- Work order -
Within the records below, find each line with the word "Definition" and copy it out.

- Data in this exercise -

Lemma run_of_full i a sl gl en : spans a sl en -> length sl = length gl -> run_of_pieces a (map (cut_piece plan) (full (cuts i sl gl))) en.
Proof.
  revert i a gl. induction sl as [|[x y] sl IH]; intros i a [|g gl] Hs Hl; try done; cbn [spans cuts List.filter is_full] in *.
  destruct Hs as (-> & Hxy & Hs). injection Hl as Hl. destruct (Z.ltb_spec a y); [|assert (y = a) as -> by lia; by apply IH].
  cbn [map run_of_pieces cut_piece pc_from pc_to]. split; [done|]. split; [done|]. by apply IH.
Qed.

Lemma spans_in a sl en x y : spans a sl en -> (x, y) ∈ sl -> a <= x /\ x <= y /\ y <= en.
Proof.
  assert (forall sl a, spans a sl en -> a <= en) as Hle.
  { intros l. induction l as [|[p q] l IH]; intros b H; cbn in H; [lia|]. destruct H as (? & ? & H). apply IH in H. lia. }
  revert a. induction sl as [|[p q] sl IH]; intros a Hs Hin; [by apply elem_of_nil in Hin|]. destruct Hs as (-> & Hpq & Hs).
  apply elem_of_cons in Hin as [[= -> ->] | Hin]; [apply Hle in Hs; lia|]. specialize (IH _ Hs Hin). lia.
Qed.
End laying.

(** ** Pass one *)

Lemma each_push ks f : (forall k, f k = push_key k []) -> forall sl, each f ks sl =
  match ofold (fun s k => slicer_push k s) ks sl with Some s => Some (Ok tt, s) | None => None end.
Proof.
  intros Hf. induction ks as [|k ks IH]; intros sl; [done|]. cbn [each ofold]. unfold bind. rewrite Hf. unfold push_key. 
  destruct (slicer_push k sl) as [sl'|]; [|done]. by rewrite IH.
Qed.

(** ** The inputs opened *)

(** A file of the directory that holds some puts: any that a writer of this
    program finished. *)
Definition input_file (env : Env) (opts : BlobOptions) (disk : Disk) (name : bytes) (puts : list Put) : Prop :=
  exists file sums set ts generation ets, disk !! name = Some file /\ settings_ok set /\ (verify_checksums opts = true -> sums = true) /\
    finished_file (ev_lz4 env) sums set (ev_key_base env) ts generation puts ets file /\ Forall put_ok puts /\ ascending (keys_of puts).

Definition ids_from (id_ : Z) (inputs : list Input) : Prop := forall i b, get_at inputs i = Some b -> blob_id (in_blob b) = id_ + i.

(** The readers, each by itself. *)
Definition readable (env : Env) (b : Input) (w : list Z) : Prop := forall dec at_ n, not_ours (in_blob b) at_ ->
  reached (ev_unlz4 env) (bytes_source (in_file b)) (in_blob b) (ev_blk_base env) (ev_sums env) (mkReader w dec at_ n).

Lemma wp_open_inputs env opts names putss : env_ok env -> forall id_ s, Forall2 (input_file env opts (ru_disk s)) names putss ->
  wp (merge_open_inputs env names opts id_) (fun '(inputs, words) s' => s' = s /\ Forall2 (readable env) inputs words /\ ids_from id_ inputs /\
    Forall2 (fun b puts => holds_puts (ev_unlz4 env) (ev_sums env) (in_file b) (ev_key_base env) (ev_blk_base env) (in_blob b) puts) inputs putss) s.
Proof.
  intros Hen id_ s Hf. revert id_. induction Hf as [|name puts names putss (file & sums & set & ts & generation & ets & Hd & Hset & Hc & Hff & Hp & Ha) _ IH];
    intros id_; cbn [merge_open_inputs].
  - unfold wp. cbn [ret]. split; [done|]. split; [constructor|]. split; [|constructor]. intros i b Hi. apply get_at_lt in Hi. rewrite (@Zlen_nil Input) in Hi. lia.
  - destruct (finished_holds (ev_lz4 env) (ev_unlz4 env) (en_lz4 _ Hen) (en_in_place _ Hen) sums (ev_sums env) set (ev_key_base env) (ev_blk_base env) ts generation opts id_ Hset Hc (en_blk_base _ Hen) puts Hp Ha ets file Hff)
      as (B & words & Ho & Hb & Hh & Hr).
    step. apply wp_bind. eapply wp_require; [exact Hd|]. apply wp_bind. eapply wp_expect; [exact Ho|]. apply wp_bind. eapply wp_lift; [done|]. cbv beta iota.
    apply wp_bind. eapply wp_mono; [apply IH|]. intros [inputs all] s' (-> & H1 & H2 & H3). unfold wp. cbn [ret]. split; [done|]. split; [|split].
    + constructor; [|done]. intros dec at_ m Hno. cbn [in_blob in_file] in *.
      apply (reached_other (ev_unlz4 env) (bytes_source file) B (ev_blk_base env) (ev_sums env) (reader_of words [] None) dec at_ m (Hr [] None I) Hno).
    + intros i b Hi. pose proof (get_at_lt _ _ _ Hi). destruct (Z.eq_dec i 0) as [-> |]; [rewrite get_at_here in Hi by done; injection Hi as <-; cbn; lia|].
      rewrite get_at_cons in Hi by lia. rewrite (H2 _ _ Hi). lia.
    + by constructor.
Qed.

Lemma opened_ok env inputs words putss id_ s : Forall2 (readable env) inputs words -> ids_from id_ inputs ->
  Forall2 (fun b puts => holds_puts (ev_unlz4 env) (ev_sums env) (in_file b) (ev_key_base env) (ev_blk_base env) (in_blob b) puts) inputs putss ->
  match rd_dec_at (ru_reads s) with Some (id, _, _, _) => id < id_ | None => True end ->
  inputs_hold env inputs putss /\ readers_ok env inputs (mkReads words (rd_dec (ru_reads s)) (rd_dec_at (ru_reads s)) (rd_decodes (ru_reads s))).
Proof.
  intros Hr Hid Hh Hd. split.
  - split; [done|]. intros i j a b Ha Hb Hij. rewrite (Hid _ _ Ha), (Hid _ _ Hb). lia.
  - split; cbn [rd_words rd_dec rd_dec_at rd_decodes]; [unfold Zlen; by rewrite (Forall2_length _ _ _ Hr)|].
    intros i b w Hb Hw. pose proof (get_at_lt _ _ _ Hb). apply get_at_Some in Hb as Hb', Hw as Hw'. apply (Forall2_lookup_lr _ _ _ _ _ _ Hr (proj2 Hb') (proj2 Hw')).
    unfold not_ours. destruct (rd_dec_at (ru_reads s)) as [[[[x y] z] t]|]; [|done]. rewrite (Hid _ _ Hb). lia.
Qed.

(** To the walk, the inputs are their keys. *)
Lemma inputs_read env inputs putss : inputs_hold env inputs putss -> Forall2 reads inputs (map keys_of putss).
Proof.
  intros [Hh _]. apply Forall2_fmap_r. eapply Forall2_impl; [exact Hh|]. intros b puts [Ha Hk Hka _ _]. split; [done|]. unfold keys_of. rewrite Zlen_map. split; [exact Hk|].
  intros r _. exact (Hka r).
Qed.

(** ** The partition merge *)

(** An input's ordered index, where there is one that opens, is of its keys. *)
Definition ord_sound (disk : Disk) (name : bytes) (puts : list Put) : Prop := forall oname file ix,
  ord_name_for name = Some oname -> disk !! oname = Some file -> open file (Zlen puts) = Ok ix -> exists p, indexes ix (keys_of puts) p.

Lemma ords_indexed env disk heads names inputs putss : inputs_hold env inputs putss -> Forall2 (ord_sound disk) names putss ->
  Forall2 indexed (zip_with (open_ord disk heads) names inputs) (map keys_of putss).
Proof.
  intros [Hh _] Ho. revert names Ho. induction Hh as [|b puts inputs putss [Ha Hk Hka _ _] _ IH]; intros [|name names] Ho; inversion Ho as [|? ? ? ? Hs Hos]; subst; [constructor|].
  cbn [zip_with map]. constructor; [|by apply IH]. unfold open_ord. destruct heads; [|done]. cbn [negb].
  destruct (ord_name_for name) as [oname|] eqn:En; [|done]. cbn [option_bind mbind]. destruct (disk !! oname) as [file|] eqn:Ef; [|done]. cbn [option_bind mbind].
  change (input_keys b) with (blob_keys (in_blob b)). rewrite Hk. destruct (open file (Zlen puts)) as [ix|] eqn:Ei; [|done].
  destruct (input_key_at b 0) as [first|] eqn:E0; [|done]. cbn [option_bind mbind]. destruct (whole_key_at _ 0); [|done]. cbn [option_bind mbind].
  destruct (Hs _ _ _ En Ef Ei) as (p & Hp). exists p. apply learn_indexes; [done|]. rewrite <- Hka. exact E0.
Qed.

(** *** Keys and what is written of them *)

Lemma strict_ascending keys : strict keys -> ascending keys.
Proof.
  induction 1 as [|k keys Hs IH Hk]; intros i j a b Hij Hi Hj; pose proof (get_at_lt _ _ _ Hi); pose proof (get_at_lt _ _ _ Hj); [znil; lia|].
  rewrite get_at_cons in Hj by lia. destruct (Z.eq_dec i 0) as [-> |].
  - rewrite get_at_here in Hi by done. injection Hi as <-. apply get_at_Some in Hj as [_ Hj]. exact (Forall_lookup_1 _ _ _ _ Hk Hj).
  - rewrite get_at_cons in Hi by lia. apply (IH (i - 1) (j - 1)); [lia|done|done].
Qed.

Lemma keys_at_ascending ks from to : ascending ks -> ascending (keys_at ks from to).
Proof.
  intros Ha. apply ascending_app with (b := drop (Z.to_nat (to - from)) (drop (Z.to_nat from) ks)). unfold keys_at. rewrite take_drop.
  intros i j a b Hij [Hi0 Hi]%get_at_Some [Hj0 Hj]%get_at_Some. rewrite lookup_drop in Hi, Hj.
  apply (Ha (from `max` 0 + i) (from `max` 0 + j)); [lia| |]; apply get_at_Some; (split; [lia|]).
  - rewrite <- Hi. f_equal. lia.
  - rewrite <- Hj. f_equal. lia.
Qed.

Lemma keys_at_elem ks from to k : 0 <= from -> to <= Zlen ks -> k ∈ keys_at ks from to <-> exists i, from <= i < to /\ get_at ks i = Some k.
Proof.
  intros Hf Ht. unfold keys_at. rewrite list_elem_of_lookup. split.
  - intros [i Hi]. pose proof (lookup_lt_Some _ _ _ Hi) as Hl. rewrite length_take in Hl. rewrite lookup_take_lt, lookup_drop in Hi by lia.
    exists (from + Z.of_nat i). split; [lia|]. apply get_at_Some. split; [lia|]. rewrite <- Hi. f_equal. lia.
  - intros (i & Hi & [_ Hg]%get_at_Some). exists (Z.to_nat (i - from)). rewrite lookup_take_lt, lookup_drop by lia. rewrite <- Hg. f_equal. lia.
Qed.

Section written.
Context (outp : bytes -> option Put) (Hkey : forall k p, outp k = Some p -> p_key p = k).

- Expected answer -
Definition input_file (env : Env) (opts : BlobOptions) (disk : Disk) (name : bytes) (puts : list Put) : Prop :=
Definition ids_from (id_ : Z) (inputs : list Input) : Prop := forall i b, get_at inputs i = Some b -> blob_id (in_blob b) = id_ + i.
Definition readable (env : Env) (b : Input) (w : list Z) : Prop := forall dec at_ n, not_ours (in_blob b) at_ ->
Definition ord_sound (disk : Disk) (name : bytes) (puts : list Put) : Prop := forall oname file ix,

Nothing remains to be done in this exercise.